Australia has a stable modern market economy, which is the 12th largest in the world (~A$1.89 trillion in 2019). It is about the same size as that of Russia and bigger than that of Spain and Mexico. The average growth rate over the last 17 years has been 3%.
The service sector constitutes 68% of Australian GDP, mining 5%, manufacturing 7%, retail 5%, and construction 9%. Australia is a major exporter of wheat, wool, iron ore, gold, liquefied natural gas, and coal. The agricultural and mining sectors account for 57% of the nation’s exports.
Australia has a compulsory voting system where all eligible citizens are expected to exercise their civic responsibility by selecting their elected representatives of government. As a consequence of this, voter turnout at elections is about 95%. Those who do not vote without good cause (such as illness or religious prohibition) may be fined up to $170, and even appear in a court of law.
(The voter turnout in general elections in the UK in 2015 was 59% and only 55% in the US general election of 2016.)
Australia is a representative democracy following the Westminster System of government (like that of the UK). Being a constitutional monarchy, the king or queen is the head of state, and the powers of government are limited by the constitution. There are three branches of government. These are the legislative, which makes laws, the executive which administers the laws made by the legislative branch and runs the government, and the judicial branch which interprets and uphold the laws of the land. Adequate checks and balances exist, including a free and raucous press, to ensure that no branch of government abuses its authority.
The federal government is responsible for trade, taxation, immigration, citizenship, social security, defence, industrial relations, and foreign affairs. Commonwealth law overrules state laws where the law is within these constitutional powers of the Commonwealth.
Every state and territory has its own parliament and its own constitution. State and territory governments are responsible for those powers not administered by the commonwealth government. Typically these cover education, health and safety, and public infrastructure.

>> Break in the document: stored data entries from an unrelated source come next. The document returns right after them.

(* ===== verification/BenchClients.v ===== *)
(** [src/bin/bench.rs], [src/bin/saturation.rs] and [src/bin/maxthroughput.rs]: clients that wait for
    the reply to every command.

    Each program starts a server, runs the scenarios of its [main] against it and prints a line
    for each; the printing is left out.  A client's loop runs until it reads [running] as false: it
    is given how often it reads true. *)

From stdpp Require Import sorting.
From S2P Require Import Prelude RustStd World Config BenchNet.

Definition lift_t {A} (o : outcome A) : Task A := λ s, (o, s).

(** * [src/bin/bench.rs] *)

Section bench.
Context `{Clock}.

(** [BenchClient::command] *)
Definition bench_command (cmd : bytes) : Task Duration :=
  start ← sock_now;
  unwrapped (sock_write_all (cmd ++ crlf));;
  unwrapped sock_flush;;
  line ← read_line;
  match line with
  | Some _ => t ← sock_now; mret (instant_sub t start)
  | None => lift_t Panic
  end.

Definition percentile (latencies : list Duration) (p : f64) : outcome Duration :=
  let latencies := merge_sort Z.le latencies in
  let idx := floor_usize (f64_mul (f64_div p (f64_of 100)) (f64_of (Z.of_nat (length latencies)))) in
  let idx := Z.min idx (usize (Z.of_nat (length latencies) - 1)) in
  match latencies !! Z.to_nat idx with Some d => Val d | None => Panic end.

Definition bench_cmd (operation : bytes) (i : nat) : outcome bytes :=
  let i := display_u (Z.of_nat i) in
  if bool_decide (operation = str "SET") then Val (str "SET benchkey:" ++ i ++ str " value:" ++ i)
  else if bool_decide (operation = str "GET") then Val (str "GET benchkey:" ++ i)
  else Panic.

Fixpoint bench_warmup (n : nat) : Task () :=
  match n with O => mret tt | S n => bench_command (str "PING");; bench_warmup n end.

Fixpoint bench_loop (operation : bytes) (range : list nat) : Task (list Duration) :=
  match range with
  | [] => mret []
  | i :: range =>
      cmd ← lift_t (bench_cmd operation i);
      latency ← bench_command cmd;
      latencies ← bench_loop operation range;
      mret (latency :: latencies)
  end.

Record BenchReport : Type := mkBenchReport {
  throughput : f64; p50 : Duration; p95 : Duration; p99 : Duration
}.

Definition run_bench (n : nat) (operation : bytes) : Task BenchReport :=
  bench_warmup 10;;
  start ← sock_now;
  latencies ← bench_loop operation (seq 0 n);
  t ← sock_now;
  p50 ← lift_t (percentile latencies (f64_of 50));
  p95 ← lift_t (percentile latencies (f64_of 95));
  p99 ← lift_t (percentile latencies (f64_of 99));
  mret (mkBenchReport (per_second (Z.of_nat n) (instant_sub t start)) p50 p95 p99).
End bench.

(** The scenarios of [main] and its server. *)
Definition bench_plan : list (nat * bytes) :=
  ((λ n, (n, str "SET")) <$> [100; 1000; 10000]%nat) ++ ((λ n, (n, str "GET")) <$> [100; 1000; 10000]%nat).
Definition bench_config (port : Z) : Config :=
  mkConfig (str "127.0.0.1") port (read_timeout_secs config_default) (sweep_interval_secs config_default)
    (max_connections config_default) (write_timeout_secs config_default) (cfg_max_keys config_default)
    (cfg_snapshot config_default) (cfg_aof config_default) (metrics_enabled config_default).

(** * Loops that wait for every reply *)

(** The client loop of [saturation_bench] and of both clients of [mixed_workload]: [cmd] gives the next
    command from the key counter, and [unit] is how many operations are passed on at once. *)
Fixpoint request_loop (cmd : Z → outcome (bytes * Z)) (unit : Z) (turns : nat) (count key : Z) : Task () :=
  match turns with
  | O => fetch_add (count mod unit)
  | S turns =>
      r ← lift_t (cmd key);
      let '(text, key) := r in
      ok ← sock_write_all text;
      if negb ok then fetch_add (count mod unit)
      else
        ok ← sock_flush;
        if negb ok then fetch_add (count mod unit)
        else
          line ← read_line;
          match line with
          | None => fetch_add (count mod unit)
          | Some _ =>
              let count := u64 (count + 1) in
              count_step unit count;;
              request_loop cmd unit turns count key
          end
  end.

(** ** [src/bin/saturation.rs] *)

Definition saturation_cmd (op : bytes) (key_counter : Z) : outcome (bytes * Z) :=
  if bool_decide (op = str "SET") then
    let k := display_u key_counter in
    Val (str "SET sat:" ++ k ++ str " val:" ++ k ++ crlf, u64 (key_counter + 1))
  else if bool_decide (op = str "GET") then
    let k := display_u (key_counter mod 1000) in
    Val (str "GET sat:" ++ k ++ crlf, u64 (key_counter + 1))
  else Panic.

Definition saturation_client (op : bytes) (turns : nat → nat) (client_id : nat) : Task () :=
  request_loop (saturation_cmd op) 1000 (turns client_id) 0 (u64 (Z.of_nat client_id * 1000000)).

(** The operations and the rate that are printed. *)
Definition saturation_bench (clients : nat) (op : bytes) (turns : nat → nat) (socks : nat → option Sock)
    (elapsed : Duration) : outcome (Z * f64) :=
  ops ← joined (spawned clients (saturation_client op turns) socks);
  mret (ops, per_second ops elapsed).

Fixpoint write_each (cmds : list bytes) : Task () :=
  match cmds with [] => mret tt | cmd :: cmds => unwrapped (sock_write_all cmd);; write_each cmds end.
Fixpoint read_ignoring (n : nat) : Task () :=
  match n with O => mret tt | S n => read_line;; read_ignoring n end.

Definition sat_set (k : nat) : bytes :=
  let k := display_u (Z.of_nat k) in str "SET sat:" ++ k ++ str " val:" ++ k ++ crlf.
Definition presaturate (n_keys : nat) : Task () :=
  write_each (sat_set <$> seq 0 n_keys);; unwrapped sock_flush;; read_ignoring n_keys.

Definition saturation_config (port : Z) : Config :=
  mkConfig (str "127.0.0.1") port 300 (sweep_interval_secs config_default) (max_connections config_default)
    (write_timeout_secs config_default) (cfg_max_keys config_default) (cfg_snapshot config_default)
    (cfg_aof config_default) (metrics_enabled config_default).

Definition saturation_clients : list nat := [1; 2; 4; 8; 16; 32; 64]%nat.

(** ** [src/bin/maxthroughput.rs] *)

(** [chunks(n)] *)
Fixpoint chunks_fuel {A} (fuel n : nat) (l : list A) : list (list A) :=
  match fuel, l with
  | S fuel, _ :: _ => take n l :: chunks_fuel fuel n (drop n l)
  | _, _ => []
  end.
Definition chunks {A} (n : nat) (l : list A) : list (list A) := chunks_fuel (length l) n l.

(** The body of [populate] and of [pipeline.rs]'s [prepopulate], for one chunk. *)
Definition populate_chunk (cmds : list bytes) : Task () :=
  write_each cmds;; unwrapped sock_flush;; read_ignoring (length cmds).
Fixpoint populate_chunks (l : list (list bytes)) : Task () :=
  match l with [] => mret tt | cmds :: l => populate_chunk cmds;; populate_chunks l end.

Definition p_set (k : nat) : bytes :=
  let k := display_u (Z.of_nat k) in str "SET p:" ++ k ++ str " payload:" ++ k ++ crlf.
Definition populate (n_keys : nat) : Task () := populate_chunks (chunks 500 (p_set <$> seq 0 n_keys)).

Definition writer_cmd (key : Z) : outcome (bytes * Z) :=
  let k := display_u key in Val (str "SET w:" ++ k ++ str " v:" ++ k ++ crlf, u64 (key + 1)).
(** [key % n_keys] panics when there are none. *)
Definition reader_cmd (n_keys : Z) (key : Z) : outcome (bytes * Z) :=
  if n_keys =? 0 then Panic
  else Val (str "GET p:" ++ display_u (key mod n_keys) ++ crlf, u64 (key + 1)).

Definition mixed_writer (turns : nat → nat) (wid : nat) : Task () :=
  request_loop writer_cmd 500 (turns wid) 0 (u64 (Z.of_nat wid * 10000000)).
Definition mixed_reader (n_keys : Z) (turns : nat → nat) (rid : nat) : Task () :=
  request_loop (reader_cmd n_keys) 500 (turns rid) 0 0.

Definition mixed_workload (writers readers : nat) (n_keys : Z) (wturns rturns : nat → nat)
    (wsocks rsocks : nat → option Sock) : outcome (Z * Z) :=
  writes ← joined (spawned writers (mixed_writer wturns) wsocks);
  reads ← joined (spawned readers (mixed_reader n_keys rturns) rsocks);
  mret (writes, reads).

(** The scenarios, their labels, and the best of them so far. *)
Definition mixed_configs : list (nat * nat) :=
  [(128, 0); (0, 128); (64, 64); (96, 32); (32, 96); (80, 80); (100, 100); (64, 128); (128, 64)]%nat.

Definition mixed_label (w r : nat) : bytes :=
  let dw := display_u (Z.of_nat w) in
  let dr := display_u (Z.of_nat r) in
  if (r =? 0)%nat then str "WRITE ONLY (" ++ dw ++ str "w)"
  else if (w =? 0)%nat then str "READ ONLY (" ++ dr ++ str "r)"
  else str "MIXED " ++ dw ++ str "w / " ++ dr ++ str "r".

Definition peak_step (peak : Z * bytes) (row : bytes * (Z * Z)) : Z * bytes :=
  let total := u64 (row.2.1 + row.2.2) in
  if peak.1 <? total then (total, row.1) else peak.

(** The line [main] ends with, from the counts of the scenarios. *)
Definition peak_line (counts : list (Z * Z)) : bytes * f64 :=
  let rows := zip ((λ c, mixed_label c.1 c.2) <$> mixed_configs) counts in
  let peak := foldl peak_step (0, []) rows in
  (peak.2, per_second peak.1 (from_secs 5)).
(* ===== verification/BenchRedis.v ===== *)
(** [src/bin/redis_compare.rs]: the pipelined load generator that speaks RESP, for this server or Redis,
    and its command line. *)

From S2P Require Import Prelude RustStd World BenchNet BenchClients.

(** * RESP *)

Definition bench_resp_frame (args : list bytes) : bytes :=
  foldl (λ buf arg, buf ++ str "$" ++ display_u (Z.of_nat (length arg)) ++ crlf ++ arg ++ crlf)
    (str "*" ++ display_u (Z.of_nat (length args)) ++ crlf) args.

Definition resp_set (key val : bytes) : bytes := bench_resp_frame [str "SET"; key; val].
Definition resp_get (key : bytes) : bytes := bench_resp_frame [str "GET"; key].

(** [trim_end_matches(['\r', '\n'])] *)
Fixpoint trim_eol (l : bytes) : bytes :=
  match l with
  | [] => []
  | b :: l =>
      match trim_eol l with
      | [] => if Byte.eqb b CR || Byte.eqb b LF then [] else [b]
      | t => b :: t
      end
  end.

(** One reply, and whether it was read without an error: the line, and for a bulk string its bytes
    and the CRLF after them. *)
Definition read_resp_response : Task bool :=
  line ← read_line;
  match line with
  | None => mret false
  | Some (b :: len_text) =>
      if Byte.eqb b Byte.x24 then
        match parse_i64 (trim_eol len_text) with
        | None => mret false
        | Some len => if 0 <=? len then read_exact (Z.to_nat len + 2) else mret true
        end
      else mret true
  | Some [] => mret true
  end.

(** * The benchmark *)

(** [write_key]: the buffer after the write and the length of the key. *)
Definition write_key (buf : bytes) (counter : Z) : bytes * nat :=
  let bytes := str "k:" ++ display_u counter in
  let len := Nat.min (length bytes) (length buf) in
  (take len bytes ++ drop len buf, len).

(** The batch of one round, with the buffers it leaves; [n % 1000] is what the source takes of the
    key's [n] bytes for a [GET]. *)
Fixpoint redis_batch (op : bytes) (pipeline_size : nat) (key_counter : Z) (key_buf val_buf batch : bytes) :
    outcome (bytes * Z * (bytes * bytes)) :=
  match pipeline_size with
  | O => Val (batch, key_counter, (key_buf, val_buf))
  | S pipeline_size =>
      let '(key_buf, n) := write_key key_buf key_counter in
      if bool_decide (op = str "SET") then
        let '(val_buf, v) := write_key val_buf key_counter in
        redis_batch op pipeline_size (u64 (key_counter + 1)) key_buf val_buf
          (batch ++ resp_set (take n key_buf) (take v val_buf))
      else if bool_decide (op = str "GET") then
        redis_batch op pipeline_size (u64 (key_counter + 1)) key_buf val_buf
          (batch ++ resp_get (take (n mod 1000) key_buf))
      else Panic
  end.

(** [for _ in 0..n { read_resp_response(..).await.unwrap(); }] *)
Fixpoint read_replies (n : nat) : Task () :=
  match n with O => mret tt | S n => unwrapped read_resp_response;; read_replies n end.

Definition zeros : bytes := repeat Byte.x00 32.

Fixpoint redis_loop (op : bytes) (pipeline_size turns : nat) (local_count key_counter : Z)
    (key_buf val_buf : bytes) : Task () :=
  match turns with
  | O => fetch_add (local_count mod 10000)
  | S turns =>
      r ← lift_t (redis_batch op pipeline_size key_counter key_buf val_buf []);
      let '(batch, key_counter, (key_buf, val_buf)) := r in
      unwrapped (sock_write_all batch);;
      unwrapped sock_flush;;
      read_replies pipeline_size;;
      let local_count := u64 (local_count + Z.of_nat pipeline_size) in
      count_step 10000 local_count;;
      redis_loop op pipeline_size turns local_count key_counter key_buf val_buf
  end.

Definition redis_client (op : bytes) (pipeline_size : nat) (turns : nat → nat) (client_id : nat) : Task () :=
  redis_loop op pipeline_size (turns client_id) 0 (u64 (Z.of_nat client_id * 1000000)) zeros zeros.

(** [for h in handles { h.await.unwrap(); }]: a client's panic is passed on. *)
Definition joined_unwrap (rs : list (outcome () * list Z)) : outcome Z :=
  foldr (λ r rest, match r.1 with Val _ => rest | Panic => Panic | Stuck => Stuck end)
    (Val (counter (rs ≫= snd))) rs.

Definition resp_pipeline_bench (num_clients pipeline_size : nat) (op : bytes) (turns : nat → nat)
    (socks : nat → option Sock) : outcome Z :=
  joined_unwrap (spawned num_clients (redis_client op pipeline_size turns) socks).

(** The keys written before the reads, in batches of 500. *)
Definition redis_entry (idx : nat) : bytes :=
  let i := display_u (Z.of_nat idx) in resp_set (str "k:" ++ i) (str "v:" ++ i).

Definition redis_chunk (idxs : list nat) : Task () :=
  unwrapped (sock_write_all (mjoin (redis_entry <$> idxs)));;
  unwrapped sock_flush;;
  read_replies (length idxs).

Fixpoint redis_chunks (fuel remaining idx : nat) : Task () :=
  match fuel, remaining with
  | S fuel, S _ =>
      let chunk := Nat.min remaining 500 in
      redis_chunk (seq idx chunk);; redis_chunks fuel (remaining - chunk) (idx + chunk)
  | _, _ => mret tt
  end.
Definition redis_prepopulate (n_keys : nat) : Task () := redis_chunks n_keys n_keys 0.

(** * The command line *)

Record Options : Type := mkOptions {
  target : bytes; host : bytes; redis_port : Z; format : bytes; bench_duration : Z
}.

Definition options_default : Options :=
  mkOptions (str "zetdb") (str "127.0.0.1") 6379 (str "text") 5.

(** [str::parse::<u16>] *)
Definition parse_u16 (s : bytes) : option Z := n ← parse_u64 s; if n <? 2 ^ 16 then Some n else None.

(** The loop over the arguments after the program's name: [None] for the usage text.  A missing or
    malformed value panics. *)
Fixpoint parse_args (args : list bytes) (o : Options) : outcome (option Options) :=
  match args with
  | [] => Val (Some o)
  | arg :: args =>
      if bool_decide (arg = str "--target") then
        match args with
        | [] => Panic
        | v :: args => parse_args args (mkOptions v (host o) (redis_port o) (format o) (bench_duration o))
        end
      else if bool_decide (arg = str "--host") then
        match args with
        | [] => Panic
        | v :: args => parse_args args (mkOptions (target o) v (redis_port o) (format o) (bench_duration o))
        end
      else if bool_decide (arg = str "--port") then
        match args with
        | [] => Panic
        | v :: args =>
            match parse_u16 v with
            | None => Panic
            | Some p => parse_args args (mkOptions (target o) (host o) p (format o) (bench_duration o))
            end
        end
      else if bool_decide (arg = str "--format") then
        match args with
        | [] => Panic
        | v :: args => parse_args args (mkOptions (target o) (host o) (redis_port o) v (bench_duration o))
        end
      else if bool_decide (arg = str "--duration") then
        match args with
        | [] => Panic
        | v :: args =>
            match parse_u64 v with
            | None => Panic
            | Some d => parse_args args (mkOptions (target o) (host o) (redis_port o) (format o) d)
            end
        end
      else Val None
  end.

(** The results, in the order they are printed. *)
Record BenchResult : Type := mkBenchResult {
  result_target : bytes; platform : bytes; operation : bytes; pipeline_size : nat; result_clients : nat;
  total_ops : Z; duration_secs : f64; ops_per_sec : f64
}.

Inductive Os : Type := Windows | Linux | OtherOs.
Definition detect_platform (os : Os) : bytes :=
  match os with Windows => str "windows" | Linux => str "linux" | OtherOs => str "unknown" end.

Definition redis_plan : list (nat * nat) :=
  pipe ← [1; 10; 50; 100; 200; 500]%nat; clients ← [1; 4; 16; 32]%nat; mret (pipe, clients).

Definition redis_result (o : Options) (os : Os) (op : bytes) (scenario : nat * nat) (total : Z) : BenchResult :=
  let duration := from_secs (bench_duration o) in
  mkBenchResult (target o) (detect_platform os) op scenario.1 scenario.2 total (as_secs_f64 duration)
    (per_second total duration).

(** The rows of one operation, from the totals of its scenarios. *)
Definition redis_rows (o : Options) (os : Os) (op : bytes) (totals : list Z) : list BenchResult :=
  zip_with (redis_result o os op) redis_plan totals.
Definition redis_results (o : Options) (os : Os) (sets gets : list Z) : list BenchResult :=
  redis_rows o os (str "SET") sets ++ redis_rows o os (str "GET") gets.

The powers of local government vary from state to state and are those allocated by the state government. These usually include town planning, building codes, waste and sanitary services, and community facilities.
Australia has a comprehensive universal health care system using public and private service providers. A patient is free to choose their service providers. In 2016–17, Australia spent nearly $181 billion on health.
The public system (Medicare) is free or heavily subsidises and is funded through a tax of 2.7% levied on wage earners. It includes subsidised medicines, public hospitals, community-based services, and affiliated health organisations operated by state and territory governments. Medicare is available to Australian and New Zealand citizens, permanent residents in Australia, and people from countries with reciprocal medical care agreements.
The private system includes privately owned health service providers, such as private hospitals, specialist medical and allied health, and pharmacies. The cost of these services is funded by a combination of government and private entities, such as direct payment by the patient, Private health insurance, and government subsidies and grants.
Australia's long isolation from the rest of the world has allowed Australian fauna to evolve separately from those in other parts of the world, and many fill similar niches in the local environment. For example the Echidna is an Australian anteater. The Tasmanian Tiger (now extinct) was a marsupial wolf.
As a result of Australia's history, geology, climate, and location, it has developed an exotic flora that is found nowhere else in the world. Australia has an estimated 27,700 native plant species (The UK has approximately 1,700). These include the Cycad Palm, Grass Tree, Waratah, Acacia, Eucalyptus and Grevillea.